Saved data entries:

╭──

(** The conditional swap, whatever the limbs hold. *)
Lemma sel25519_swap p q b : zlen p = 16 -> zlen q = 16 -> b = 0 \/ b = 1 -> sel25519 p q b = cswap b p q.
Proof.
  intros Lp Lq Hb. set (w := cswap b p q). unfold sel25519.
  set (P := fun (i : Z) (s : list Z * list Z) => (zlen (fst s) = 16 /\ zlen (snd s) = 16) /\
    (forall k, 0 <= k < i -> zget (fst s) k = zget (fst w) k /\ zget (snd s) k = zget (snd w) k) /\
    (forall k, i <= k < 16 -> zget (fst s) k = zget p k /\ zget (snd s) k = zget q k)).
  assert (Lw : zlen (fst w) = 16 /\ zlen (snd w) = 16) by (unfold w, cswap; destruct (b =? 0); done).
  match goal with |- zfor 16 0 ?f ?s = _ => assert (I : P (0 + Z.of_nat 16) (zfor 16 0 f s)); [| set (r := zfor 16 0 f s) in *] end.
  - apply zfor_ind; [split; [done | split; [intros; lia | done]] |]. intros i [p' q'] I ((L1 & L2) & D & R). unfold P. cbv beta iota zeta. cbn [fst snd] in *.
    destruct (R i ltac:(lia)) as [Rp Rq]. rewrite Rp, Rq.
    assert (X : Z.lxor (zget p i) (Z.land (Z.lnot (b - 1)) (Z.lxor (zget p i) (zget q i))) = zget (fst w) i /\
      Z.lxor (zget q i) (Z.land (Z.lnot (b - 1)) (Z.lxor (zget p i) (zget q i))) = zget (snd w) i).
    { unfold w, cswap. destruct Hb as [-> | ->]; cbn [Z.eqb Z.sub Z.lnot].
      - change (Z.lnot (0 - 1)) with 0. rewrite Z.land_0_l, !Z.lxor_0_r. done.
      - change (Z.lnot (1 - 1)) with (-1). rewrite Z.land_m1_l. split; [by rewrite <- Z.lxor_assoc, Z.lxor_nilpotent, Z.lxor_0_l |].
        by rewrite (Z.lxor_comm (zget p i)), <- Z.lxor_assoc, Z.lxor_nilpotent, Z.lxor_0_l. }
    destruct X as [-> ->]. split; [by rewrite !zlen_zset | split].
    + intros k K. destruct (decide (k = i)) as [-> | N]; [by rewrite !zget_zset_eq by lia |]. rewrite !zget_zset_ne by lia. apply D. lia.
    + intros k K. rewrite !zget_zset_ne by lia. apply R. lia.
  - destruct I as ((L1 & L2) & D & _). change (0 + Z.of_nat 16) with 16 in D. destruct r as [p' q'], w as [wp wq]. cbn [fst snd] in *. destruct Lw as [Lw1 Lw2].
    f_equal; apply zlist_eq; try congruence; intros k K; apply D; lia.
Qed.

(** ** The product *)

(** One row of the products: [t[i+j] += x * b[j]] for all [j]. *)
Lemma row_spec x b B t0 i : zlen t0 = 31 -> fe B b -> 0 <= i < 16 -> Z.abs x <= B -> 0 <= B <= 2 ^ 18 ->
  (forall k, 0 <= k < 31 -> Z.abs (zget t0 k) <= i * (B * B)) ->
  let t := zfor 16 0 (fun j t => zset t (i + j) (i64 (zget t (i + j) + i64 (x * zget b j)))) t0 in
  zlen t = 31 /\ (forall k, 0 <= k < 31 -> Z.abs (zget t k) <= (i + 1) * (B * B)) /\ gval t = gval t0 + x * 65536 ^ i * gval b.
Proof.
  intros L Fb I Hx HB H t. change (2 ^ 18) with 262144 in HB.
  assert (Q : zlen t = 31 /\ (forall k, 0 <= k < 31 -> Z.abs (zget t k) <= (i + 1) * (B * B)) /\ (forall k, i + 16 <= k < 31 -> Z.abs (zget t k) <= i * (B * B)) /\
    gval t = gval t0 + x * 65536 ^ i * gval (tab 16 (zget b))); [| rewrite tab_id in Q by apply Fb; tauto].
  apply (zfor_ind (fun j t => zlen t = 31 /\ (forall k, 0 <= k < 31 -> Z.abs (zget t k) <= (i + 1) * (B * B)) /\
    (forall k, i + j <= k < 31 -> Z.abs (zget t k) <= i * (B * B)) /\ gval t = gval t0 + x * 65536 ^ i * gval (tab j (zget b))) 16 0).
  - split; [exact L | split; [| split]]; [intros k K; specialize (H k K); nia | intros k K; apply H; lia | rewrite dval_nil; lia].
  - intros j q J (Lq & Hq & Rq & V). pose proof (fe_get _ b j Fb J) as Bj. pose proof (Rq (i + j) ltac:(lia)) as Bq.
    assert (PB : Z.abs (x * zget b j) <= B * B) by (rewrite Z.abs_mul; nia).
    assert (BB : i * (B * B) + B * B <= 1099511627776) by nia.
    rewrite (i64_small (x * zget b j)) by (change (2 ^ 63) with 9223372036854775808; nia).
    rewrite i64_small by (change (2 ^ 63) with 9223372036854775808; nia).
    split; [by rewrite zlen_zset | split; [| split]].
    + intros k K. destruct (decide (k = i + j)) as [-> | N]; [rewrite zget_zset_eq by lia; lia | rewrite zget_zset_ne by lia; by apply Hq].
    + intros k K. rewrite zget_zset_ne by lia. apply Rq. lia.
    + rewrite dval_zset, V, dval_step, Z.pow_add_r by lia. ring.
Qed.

╰──
╭──

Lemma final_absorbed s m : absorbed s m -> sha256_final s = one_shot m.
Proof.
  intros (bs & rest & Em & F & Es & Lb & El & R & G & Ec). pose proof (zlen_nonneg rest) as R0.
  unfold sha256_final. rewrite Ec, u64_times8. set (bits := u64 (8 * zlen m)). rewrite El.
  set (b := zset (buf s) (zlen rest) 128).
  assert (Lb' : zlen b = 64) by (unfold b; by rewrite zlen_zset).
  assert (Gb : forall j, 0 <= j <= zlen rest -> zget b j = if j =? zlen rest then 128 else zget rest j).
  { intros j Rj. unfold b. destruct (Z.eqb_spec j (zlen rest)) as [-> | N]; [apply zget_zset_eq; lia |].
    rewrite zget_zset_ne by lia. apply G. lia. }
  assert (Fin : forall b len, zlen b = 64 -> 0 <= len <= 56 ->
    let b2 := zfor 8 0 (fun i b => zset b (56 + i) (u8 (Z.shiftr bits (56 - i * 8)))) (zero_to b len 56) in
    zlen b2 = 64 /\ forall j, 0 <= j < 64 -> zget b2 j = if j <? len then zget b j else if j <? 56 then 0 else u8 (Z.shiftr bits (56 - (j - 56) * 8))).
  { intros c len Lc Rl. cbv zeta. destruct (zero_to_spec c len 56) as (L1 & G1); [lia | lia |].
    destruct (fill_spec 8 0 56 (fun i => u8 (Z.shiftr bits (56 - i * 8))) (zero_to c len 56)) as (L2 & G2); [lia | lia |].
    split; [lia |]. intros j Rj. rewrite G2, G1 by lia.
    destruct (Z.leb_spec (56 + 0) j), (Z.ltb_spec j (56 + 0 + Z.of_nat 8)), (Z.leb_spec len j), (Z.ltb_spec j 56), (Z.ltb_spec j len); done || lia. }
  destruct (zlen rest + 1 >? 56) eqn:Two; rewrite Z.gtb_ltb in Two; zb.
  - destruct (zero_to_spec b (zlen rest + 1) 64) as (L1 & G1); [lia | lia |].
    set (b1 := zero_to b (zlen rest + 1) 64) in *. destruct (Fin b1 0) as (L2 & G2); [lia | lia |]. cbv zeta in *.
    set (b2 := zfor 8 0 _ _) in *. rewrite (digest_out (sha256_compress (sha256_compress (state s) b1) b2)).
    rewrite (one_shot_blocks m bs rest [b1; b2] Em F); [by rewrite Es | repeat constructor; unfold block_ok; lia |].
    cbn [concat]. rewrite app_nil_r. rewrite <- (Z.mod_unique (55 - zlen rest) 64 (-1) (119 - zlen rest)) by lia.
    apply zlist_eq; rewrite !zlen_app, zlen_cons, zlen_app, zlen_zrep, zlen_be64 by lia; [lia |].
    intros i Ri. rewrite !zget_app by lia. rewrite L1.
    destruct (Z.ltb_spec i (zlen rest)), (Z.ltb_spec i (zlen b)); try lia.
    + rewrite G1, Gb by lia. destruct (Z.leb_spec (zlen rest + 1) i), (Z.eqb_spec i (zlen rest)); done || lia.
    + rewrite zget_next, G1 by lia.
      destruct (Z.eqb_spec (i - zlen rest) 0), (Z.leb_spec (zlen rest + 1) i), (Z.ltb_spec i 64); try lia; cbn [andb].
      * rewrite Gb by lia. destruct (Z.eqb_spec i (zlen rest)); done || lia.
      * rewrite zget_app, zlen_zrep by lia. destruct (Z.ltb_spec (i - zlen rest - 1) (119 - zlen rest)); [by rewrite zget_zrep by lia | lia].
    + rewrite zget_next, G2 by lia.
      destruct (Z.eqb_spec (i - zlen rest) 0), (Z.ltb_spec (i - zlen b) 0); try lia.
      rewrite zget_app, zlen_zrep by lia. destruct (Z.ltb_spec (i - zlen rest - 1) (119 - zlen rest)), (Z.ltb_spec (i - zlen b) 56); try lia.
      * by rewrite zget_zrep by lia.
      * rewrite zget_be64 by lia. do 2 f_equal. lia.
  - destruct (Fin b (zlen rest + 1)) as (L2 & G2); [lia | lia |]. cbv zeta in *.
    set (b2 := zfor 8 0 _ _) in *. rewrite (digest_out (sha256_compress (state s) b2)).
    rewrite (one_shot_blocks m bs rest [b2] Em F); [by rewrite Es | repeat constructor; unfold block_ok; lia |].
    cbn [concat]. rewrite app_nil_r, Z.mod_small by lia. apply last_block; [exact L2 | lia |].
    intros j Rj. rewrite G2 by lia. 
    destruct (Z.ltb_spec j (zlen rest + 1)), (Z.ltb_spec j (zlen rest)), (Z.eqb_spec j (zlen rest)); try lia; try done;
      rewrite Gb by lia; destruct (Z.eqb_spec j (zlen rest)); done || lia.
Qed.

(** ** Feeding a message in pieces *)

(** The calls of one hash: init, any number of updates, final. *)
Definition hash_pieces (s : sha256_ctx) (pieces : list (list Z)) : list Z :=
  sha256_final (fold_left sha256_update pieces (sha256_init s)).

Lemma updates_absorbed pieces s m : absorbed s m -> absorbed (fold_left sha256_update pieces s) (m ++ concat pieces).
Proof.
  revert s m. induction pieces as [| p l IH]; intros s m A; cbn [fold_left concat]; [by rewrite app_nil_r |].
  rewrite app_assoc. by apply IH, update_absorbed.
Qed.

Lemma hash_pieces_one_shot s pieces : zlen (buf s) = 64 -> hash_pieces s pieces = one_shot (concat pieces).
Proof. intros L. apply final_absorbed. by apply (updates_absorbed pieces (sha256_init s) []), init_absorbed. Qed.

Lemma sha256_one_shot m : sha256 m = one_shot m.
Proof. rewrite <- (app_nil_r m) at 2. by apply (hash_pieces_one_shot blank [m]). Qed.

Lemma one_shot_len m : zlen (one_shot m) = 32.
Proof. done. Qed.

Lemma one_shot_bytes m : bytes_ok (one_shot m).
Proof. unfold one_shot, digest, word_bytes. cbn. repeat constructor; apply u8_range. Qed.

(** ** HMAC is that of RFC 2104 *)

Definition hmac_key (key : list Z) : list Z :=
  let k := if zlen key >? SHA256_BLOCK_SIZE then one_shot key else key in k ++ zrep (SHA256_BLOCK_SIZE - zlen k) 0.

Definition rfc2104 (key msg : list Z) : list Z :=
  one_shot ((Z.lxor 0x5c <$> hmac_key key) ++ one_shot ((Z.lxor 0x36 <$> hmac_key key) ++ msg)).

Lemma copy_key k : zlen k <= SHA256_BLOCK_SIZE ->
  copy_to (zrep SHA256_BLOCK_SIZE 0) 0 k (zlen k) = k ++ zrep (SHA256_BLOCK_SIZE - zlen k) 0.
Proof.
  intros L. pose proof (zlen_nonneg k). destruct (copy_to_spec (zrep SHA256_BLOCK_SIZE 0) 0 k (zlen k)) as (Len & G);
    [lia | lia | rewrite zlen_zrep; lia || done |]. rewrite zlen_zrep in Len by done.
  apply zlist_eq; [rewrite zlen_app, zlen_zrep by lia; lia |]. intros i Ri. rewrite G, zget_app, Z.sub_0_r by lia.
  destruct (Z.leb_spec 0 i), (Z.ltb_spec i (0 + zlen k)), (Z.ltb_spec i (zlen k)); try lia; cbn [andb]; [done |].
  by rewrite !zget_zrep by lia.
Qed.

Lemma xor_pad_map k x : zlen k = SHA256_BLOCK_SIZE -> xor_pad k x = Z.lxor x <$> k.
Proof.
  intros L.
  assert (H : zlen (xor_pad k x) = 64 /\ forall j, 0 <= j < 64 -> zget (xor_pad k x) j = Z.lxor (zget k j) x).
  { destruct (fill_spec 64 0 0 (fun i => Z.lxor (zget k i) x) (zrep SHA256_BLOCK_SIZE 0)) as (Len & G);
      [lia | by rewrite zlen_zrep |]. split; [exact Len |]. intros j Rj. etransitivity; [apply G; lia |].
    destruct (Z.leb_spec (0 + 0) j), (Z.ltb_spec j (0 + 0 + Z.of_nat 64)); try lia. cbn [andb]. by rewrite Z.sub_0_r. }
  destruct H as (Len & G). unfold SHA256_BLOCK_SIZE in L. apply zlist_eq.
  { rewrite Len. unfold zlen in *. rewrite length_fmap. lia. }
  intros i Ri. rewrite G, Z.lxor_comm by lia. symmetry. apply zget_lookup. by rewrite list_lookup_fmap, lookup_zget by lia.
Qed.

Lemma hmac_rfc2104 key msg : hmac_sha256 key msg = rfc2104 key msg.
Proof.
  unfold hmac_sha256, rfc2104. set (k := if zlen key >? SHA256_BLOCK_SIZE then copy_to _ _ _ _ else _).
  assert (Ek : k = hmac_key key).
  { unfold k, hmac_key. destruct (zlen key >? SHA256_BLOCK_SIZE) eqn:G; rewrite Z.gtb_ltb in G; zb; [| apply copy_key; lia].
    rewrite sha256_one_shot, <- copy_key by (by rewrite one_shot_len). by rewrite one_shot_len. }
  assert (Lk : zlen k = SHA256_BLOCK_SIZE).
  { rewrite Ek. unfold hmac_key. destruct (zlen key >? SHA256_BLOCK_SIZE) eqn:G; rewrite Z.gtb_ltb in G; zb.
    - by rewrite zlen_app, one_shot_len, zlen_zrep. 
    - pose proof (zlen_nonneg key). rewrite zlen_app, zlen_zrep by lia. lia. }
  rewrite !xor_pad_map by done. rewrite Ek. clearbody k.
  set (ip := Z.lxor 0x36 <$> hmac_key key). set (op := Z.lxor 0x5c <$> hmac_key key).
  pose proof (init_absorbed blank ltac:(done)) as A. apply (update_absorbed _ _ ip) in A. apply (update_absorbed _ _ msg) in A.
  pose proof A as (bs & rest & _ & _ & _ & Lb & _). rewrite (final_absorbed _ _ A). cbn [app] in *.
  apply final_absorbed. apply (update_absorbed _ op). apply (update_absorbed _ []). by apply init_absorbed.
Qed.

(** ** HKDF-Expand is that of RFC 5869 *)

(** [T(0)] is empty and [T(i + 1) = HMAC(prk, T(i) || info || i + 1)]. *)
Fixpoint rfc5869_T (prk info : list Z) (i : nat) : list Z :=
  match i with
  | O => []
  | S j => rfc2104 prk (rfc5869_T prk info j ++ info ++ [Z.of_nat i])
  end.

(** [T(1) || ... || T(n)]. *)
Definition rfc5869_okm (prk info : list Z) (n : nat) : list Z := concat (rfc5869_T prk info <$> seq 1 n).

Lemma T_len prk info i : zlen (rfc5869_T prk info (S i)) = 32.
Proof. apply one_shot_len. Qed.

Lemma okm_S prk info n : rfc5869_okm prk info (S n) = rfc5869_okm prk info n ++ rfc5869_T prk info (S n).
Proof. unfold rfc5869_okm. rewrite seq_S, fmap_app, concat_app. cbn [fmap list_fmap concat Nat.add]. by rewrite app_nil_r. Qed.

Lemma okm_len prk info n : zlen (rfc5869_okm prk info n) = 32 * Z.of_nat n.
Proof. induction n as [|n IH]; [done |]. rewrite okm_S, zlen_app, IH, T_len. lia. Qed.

╰──

Goal of the exercise: Taking the entries above, print exactly the lines starting at the line with "let t := zfor" and ending at the line with "intros L Fb", both included.

Output for this task:
  let t := zfor 16 0 (fun j t => zset t (i + j) (i64 (zget t (i + j) + i64 (x * zget b j)))) t0 in
  zlen t = 31 /\ (forall k, 0 <= k < 31 -> Z.abs (zget t k) <= (i + 1) * (B * B)) /\ gval t = gval t0 + x * 65536 ^ i * gval b.
Proof.
  intros L Fb I Hx HB H t. change (2 ^ 18) with 262144 in HB.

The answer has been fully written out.